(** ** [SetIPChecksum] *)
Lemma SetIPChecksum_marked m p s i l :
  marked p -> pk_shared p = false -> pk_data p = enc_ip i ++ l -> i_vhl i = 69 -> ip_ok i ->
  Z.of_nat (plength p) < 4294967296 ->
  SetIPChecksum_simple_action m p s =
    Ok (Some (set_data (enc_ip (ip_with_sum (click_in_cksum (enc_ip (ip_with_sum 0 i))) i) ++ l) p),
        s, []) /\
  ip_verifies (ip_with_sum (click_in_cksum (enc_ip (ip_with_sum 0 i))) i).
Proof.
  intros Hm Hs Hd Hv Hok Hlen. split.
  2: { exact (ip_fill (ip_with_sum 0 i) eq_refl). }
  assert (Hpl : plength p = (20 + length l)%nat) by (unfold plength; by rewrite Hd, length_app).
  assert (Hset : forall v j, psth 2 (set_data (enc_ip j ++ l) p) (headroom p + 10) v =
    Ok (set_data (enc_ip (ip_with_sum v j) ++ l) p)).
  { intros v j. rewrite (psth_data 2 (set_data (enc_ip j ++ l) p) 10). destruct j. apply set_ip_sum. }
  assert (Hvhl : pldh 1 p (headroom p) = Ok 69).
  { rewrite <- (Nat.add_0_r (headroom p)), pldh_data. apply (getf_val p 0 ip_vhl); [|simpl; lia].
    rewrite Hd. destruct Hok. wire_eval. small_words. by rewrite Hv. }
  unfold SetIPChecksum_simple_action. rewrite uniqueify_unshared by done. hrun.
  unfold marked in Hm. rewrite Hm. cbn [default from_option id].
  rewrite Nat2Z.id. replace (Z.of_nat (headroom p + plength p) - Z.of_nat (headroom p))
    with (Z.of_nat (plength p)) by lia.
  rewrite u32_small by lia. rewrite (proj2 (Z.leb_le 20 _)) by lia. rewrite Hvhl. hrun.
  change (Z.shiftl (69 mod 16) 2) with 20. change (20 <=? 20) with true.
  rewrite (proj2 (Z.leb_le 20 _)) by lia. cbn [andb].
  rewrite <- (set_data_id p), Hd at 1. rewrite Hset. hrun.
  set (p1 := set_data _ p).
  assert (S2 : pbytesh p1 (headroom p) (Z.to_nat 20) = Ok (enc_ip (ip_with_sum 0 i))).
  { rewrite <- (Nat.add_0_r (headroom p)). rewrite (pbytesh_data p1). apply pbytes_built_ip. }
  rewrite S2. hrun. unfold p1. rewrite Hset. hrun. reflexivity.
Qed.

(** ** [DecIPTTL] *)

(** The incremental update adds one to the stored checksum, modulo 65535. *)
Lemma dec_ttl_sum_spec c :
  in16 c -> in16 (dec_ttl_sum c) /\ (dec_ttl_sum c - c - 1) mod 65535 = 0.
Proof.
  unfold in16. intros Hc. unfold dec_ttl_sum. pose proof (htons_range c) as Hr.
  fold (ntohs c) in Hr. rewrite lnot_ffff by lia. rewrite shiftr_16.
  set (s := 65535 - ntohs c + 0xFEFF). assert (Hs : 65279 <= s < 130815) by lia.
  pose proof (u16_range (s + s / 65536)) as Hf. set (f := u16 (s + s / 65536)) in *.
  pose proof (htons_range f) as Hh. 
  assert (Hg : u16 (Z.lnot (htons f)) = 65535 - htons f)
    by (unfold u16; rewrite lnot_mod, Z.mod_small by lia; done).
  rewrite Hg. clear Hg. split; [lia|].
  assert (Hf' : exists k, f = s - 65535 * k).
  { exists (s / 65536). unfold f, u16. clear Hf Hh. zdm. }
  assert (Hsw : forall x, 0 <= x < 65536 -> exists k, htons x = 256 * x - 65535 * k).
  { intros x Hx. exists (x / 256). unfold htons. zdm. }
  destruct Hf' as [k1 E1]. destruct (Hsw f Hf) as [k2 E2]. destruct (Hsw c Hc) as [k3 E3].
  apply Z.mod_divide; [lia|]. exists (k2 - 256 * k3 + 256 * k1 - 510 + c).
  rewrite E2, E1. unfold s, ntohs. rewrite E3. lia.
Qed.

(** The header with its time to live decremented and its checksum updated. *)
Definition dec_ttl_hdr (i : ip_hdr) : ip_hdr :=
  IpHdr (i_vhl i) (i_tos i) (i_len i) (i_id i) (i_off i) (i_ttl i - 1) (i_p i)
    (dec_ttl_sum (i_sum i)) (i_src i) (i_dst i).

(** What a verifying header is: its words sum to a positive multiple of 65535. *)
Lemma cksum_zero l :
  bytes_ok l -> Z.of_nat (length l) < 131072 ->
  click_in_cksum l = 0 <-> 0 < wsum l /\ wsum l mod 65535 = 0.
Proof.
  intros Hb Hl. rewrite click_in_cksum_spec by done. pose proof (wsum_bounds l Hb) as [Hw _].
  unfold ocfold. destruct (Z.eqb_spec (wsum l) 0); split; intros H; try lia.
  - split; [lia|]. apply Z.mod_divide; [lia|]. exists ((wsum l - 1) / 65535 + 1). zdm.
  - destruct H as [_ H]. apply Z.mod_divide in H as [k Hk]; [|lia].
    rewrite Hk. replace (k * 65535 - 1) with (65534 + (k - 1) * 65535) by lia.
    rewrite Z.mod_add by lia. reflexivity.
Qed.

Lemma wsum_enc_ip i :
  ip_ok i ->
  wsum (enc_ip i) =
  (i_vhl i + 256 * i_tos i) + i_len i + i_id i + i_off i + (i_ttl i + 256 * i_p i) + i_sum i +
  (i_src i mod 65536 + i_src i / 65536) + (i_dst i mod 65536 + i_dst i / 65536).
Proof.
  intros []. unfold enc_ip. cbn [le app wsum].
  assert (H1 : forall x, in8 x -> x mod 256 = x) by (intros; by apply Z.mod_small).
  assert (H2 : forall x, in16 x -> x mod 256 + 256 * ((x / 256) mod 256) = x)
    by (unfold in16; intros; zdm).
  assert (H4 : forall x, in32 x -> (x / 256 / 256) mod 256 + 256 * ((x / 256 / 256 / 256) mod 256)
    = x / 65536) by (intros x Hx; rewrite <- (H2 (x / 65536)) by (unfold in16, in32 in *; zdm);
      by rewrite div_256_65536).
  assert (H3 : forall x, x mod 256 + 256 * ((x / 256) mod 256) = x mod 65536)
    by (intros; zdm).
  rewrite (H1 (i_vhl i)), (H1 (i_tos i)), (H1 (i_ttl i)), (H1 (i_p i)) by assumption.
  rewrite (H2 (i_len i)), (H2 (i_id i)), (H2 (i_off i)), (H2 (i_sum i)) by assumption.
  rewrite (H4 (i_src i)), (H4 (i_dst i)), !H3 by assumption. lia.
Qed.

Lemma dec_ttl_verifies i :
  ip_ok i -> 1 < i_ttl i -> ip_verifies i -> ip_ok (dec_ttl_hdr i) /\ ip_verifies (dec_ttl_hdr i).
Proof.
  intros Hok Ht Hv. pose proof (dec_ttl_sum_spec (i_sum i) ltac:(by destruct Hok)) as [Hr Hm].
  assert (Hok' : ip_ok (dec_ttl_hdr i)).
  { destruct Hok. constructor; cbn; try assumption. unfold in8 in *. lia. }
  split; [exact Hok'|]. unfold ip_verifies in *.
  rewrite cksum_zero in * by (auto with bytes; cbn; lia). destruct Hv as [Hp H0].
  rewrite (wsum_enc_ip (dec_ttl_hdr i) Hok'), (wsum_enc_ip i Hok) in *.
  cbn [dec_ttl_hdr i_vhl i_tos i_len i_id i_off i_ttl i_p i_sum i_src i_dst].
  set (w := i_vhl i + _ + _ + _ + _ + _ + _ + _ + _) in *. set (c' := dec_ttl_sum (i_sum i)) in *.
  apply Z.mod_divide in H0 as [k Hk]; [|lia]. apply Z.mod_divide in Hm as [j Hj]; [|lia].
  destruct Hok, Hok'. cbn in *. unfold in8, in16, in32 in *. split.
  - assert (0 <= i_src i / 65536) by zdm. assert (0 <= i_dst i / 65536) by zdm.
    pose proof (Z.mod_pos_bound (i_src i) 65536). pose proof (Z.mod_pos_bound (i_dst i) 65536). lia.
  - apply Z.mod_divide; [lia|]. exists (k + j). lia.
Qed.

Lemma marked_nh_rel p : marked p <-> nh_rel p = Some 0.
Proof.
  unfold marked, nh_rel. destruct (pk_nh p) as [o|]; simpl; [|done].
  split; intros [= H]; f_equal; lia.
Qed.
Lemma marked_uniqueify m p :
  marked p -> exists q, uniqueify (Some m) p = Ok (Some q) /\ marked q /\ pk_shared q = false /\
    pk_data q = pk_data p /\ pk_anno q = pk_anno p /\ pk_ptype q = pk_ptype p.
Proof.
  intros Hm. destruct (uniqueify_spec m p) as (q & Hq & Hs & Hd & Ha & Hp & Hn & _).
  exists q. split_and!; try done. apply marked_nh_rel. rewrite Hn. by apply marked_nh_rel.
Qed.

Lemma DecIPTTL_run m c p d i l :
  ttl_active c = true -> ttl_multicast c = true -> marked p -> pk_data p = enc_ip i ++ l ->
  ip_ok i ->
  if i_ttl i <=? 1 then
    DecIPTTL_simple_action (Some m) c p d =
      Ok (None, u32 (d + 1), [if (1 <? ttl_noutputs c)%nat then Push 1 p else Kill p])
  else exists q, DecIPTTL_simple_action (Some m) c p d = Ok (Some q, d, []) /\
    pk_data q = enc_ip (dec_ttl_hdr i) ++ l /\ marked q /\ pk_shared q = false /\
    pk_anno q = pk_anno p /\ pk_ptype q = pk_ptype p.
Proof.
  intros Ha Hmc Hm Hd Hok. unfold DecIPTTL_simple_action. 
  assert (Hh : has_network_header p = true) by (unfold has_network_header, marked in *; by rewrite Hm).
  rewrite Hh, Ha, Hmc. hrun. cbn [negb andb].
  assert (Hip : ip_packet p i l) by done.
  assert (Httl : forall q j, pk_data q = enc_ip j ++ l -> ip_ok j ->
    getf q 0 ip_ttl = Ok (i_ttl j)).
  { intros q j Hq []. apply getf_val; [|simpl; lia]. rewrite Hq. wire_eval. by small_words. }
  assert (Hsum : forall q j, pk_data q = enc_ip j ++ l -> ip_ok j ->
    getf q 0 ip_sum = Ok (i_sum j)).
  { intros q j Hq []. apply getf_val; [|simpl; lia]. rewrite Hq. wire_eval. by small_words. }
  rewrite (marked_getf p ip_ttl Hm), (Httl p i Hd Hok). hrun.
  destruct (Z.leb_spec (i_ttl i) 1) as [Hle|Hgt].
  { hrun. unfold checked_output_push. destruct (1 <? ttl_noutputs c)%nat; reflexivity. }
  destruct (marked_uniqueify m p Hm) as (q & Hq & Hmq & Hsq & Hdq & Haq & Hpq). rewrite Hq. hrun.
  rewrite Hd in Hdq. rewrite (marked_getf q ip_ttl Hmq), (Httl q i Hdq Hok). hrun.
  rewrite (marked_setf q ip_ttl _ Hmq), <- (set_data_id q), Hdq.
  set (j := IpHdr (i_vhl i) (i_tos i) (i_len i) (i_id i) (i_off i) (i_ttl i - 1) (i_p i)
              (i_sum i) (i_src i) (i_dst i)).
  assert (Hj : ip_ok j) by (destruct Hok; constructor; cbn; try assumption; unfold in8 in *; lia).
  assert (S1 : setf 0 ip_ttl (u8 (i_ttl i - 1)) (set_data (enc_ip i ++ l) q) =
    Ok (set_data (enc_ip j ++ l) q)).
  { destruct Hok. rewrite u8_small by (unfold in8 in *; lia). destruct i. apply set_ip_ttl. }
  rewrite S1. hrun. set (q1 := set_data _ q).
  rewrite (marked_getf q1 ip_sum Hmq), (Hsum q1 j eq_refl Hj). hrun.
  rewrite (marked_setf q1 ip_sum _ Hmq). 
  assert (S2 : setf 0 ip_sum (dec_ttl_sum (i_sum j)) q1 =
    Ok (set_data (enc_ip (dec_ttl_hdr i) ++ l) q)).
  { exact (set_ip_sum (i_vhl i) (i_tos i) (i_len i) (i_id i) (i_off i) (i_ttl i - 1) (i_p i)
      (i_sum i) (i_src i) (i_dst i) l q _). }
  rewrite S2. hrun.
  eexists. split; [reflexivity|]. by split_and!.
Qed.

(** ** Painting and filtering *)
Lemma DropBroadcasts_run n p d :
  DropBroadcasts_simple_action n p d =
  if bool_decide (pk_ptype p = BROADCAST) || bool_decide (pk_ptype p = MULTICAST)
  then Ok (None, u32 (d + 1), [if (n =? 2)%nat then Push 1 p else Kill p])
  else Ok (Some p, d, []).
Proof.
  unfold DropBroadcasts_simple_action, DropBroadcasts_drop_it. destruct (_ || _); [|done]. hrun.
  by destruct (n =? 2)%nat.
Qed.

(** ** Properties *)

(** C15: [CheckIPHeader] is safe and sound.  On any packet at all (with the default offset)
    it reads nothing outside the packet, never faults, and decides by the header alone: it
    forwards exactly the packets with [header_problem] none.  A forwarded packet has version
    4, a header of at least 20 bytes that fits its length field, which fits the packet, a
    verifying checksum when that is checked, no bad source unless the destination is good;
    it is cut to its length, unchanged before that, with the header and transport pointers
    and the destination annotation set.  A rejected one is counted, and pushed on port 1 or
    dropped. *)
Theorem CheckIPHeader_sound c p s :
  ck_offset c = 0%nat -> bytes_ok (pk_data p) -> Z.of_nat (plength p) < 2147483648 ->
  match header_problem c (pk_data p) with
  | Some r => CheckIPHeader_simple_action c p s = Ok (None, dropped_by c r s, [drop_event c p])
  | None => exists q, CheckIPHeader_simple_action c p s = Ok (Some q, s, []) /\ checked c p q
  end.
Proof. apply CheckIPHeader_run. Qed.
--
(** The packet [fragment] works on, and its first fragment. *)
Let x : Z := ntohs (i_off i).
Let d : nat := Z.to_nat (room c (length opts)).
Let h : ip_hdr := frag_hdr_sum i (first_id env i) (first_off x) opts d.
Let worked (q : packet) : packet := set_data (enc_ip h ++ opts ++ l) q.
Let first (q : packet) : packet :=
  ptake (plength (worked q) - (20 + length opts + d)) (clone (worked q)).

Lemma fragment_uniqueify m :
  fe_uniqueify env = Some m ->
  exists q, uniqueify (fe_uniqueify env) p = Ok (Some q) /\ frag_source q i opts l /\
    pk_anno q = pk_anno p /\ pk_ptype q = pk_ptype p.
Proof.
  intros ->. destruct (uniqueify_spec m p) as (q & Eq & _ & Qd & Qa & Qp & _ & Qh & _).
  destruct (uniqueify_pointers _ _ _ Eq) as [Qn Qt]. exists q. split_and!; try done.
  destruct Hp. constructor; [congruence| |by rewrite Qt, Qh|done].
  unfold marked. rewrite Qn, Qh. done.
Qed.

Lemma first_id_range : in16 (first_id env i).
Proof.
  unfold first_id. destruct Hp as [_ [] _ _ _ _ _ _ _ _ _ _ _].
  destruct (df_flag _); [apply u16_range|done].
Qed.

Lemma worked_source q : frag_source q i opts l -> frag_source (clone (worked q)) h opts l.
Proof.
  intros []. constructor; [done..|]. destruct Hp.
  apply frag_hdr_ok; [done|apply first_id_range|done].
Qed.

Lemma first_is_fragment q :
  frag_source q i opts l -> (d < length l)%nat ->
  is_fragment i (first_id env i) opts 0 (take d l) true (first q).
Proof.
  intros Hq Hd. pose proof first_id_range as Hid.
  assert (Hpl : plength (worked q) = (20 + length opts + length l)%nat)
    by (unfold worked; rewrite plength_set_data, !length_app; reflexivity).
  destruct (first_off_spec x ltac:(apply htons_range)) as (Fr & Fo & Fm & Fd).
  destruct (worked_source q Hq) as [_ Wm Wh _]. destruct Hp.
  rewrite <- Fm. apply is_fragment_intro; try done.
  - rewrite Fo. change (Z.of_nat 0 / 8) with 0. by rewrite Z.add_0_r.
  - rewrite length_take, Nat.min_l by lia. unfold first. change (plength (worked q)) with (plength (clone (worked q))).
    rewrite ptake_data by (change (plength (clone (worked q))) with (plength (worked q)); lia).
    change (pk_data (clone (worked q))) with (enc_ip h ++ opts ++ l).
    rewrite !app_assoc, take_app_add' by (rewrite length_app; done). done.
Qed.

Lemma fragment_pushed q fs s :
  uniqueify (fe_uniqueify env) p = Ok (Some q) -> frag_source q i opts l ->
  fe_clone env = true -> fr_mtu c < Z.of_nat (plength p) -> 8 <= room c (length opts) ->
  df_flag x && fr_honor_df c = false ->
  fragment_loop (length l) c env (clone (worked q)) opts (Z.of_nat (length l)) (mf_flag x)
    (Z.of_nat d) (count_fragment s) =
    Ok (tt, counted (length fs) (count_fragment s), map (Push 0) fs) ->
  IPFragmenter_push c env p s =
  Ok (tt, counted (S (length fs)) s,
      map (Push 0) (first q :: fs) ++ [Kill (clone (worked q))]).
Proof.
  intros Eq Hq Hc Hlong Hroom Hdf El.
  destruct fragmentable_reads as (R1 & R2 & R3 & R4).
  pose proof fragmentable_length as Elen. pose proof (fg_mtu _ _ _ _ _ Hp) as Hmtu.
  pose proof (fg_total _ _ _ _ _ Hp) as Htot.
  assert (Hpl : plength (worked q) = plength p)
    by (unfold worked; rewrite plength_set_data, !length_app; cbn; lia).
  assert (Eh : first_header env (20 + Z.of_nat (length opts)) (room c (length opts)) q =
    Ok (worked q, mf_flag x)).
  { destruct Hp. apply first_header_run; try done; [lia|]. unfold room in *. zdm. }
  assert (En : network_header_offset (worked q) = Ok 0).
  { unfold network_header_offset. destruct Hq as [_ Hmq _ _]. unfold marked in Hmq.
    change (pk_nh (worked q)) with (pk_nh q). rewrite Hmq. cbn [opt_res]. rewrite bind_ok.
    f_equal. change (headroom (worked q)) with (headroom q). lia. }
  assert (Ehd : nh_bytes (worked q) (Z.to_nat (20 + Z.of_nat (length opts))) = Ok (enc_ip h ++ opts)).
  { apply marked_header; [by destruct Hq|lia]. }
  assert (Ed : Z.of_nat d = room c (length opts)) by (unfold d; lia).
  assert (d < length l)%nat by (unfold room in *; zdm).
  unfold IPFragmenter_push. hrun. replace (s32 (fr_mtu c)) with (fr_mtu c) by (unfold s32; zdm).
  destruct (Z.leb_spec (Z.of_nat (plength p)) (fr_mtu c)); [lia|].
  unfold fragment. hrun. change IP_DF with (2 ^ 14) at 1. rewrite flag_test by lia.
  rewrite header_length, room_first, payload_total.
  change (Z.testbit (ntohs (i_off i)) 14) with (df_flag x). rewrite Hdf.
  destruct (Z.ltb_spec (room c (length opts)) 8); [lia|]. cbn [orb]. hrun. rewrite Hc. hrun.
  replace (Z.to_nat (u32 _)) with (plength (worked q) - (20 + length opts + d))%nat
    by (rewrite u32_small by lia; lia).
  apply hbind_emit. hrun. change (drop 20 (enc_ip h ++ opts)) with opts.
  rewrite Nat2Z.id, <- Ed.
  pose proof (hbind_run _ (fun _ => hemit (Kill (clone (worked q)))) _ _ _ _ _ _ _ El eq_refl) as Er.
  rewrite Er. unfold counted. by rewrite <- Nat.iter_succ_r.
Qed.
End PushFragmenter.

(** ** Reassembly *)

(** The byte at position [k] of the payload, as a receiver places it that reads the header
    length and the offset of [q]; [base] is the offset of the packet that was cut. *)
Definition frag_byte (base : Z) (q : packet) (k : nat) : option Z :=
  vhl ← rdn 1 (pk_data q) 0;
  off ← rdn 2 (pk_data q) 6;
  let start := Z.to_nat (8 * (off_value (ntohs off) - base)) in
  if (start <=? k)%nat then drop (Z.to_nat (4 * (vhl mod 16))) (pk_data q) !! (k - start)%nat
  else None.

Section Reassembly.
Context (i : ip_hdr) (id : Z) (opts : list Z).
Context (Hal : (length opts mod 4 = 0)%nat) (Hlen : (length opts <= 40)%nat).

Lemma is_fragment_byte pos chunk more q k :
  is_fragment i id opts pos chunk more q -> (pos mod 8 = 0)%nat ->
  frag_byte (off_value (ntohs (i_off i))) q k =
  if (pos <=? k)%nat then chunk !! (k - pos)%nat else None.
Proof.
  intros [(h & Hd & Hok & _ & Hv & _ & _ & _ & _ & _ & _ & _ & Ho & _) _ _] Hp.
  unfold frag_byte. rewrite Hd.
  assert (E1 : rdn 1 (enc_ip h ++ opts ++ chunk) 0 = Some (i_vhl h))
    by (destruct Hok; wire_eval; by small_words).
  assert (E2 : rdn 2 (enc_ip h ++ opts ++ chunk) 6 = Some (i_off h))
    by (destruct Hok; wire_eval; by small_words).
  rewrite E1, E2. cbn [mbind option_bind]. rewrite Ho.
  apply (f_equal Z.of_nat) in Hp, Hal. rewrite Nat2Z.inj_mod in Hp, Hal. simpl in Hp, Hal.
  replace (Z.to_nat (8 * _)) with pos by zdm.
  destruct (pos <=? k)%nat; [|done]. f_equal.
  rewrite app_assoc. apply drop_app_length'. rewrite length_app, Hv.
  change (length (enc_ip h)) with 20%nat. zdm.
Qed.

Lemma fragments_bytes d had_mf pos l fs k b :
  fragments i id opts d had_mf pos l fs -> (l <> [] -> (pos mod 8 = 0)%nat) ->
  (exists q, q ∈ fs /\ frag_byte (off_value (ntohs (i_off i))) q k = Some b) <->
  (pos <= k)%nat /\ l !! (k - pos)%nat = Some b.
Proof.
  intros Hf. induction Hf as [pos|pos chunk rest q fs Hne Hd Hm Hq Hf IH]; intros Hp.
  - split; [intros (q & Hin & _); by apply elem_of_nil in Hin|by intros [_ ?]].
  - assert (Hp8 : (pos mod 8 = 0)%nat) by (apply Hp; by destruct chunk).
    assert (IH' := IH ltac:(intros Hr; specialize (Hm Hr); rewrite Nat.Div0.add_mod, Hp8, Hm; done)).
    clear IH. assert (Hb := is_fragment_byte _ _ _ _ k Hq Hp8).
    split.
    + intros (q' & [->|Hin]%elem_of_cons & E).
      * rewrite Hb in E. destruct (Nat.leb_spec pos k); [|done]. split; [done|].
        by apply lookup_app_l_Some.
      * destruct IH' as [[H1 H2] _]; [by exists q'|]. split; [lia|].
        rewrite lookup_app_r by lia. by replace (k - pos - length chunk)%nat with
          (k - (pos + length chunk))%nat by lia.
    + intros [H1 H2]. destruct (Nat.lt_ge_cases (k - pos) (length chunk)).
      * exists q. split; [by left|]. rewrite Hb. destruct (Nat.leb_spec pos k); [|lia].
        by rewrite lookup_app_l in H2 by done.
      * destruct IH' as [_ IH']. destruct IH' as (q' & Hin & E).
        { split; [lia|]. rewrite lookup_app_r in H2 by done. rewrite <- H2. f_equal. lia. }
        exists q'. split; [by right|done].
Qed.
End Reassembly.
==
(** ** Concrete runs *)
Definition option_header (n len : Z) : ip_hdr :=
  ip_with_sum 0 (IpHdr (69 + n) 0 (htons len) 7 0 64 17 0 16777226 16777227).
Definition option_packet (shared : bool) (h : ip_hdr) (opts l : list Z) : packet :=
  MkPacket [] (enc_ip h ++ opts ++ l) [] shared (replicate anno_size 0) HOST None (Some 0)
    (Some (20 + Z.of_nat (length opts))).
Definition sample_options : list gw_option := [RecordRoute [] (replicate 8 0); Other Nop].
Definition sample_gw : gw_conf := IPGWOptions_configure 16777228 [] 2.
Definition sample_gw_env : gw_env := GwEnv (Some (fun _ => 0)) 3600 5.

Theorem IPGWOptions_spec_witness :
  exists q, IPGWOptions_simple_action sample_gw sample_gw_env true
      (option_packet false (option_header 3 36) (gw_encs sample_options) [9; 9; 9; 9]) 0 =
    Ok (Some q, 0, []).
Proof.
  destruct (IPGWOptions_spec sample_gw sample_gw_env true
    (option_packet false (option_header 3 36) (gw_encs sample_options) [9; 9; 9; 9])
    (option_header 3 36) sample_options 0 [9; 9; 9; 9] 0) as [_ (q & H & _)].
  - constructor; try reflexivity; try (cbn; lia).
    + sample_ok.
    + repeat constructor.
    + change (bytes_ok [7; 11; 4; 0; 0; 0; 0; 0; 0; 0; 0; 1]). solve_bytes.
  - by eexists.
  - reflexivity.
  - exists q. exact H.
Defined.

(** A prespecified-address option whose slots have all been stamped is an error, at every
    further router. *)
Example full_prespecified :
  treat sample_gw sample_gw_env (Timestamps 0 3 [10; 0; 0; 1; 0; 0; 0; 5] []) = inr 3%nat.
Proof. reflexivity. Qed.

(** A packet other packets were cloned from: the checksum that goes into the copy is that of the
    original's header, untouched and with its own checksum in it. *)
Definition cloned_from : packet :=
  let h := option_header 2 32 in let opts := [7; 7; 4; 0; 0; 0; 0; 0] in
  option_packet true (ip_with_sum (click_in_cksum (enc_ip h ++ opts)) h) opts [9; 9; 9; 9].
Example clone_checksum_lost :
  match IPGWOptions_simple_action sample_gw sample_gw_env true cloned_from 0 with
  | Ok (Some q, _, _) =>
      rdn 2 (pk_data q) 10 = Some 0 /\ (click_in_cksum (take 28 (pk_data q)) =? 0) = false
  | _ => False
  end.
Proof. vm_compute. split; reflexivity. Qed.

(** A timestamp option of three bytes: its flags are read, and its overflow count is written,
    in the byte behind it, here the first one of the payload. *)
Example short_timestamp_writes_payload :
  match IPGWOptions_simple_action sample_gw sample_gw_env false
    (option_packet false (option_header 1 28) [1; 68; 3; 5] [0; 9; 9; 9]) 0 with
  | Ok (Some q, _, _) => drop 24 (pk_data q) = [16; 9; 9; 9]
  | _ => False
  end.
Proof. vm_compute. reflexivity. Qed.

What to produce: Print exactly the lines above, between the one holding "(q' & Hin & E)." and the one holding "End Reassembly.", inclusive, and nothing besides.

Written response:
      * destruct IH' as [_ IH']. destruct IH' as (q' & Hin & E).
        { split; [lia|]. rewrite lookup_app_r in H2 by done. rewrite <- H2. f_equal. lia. }
        exists q'. split; [by right|done].
Qed.
End Reassembly.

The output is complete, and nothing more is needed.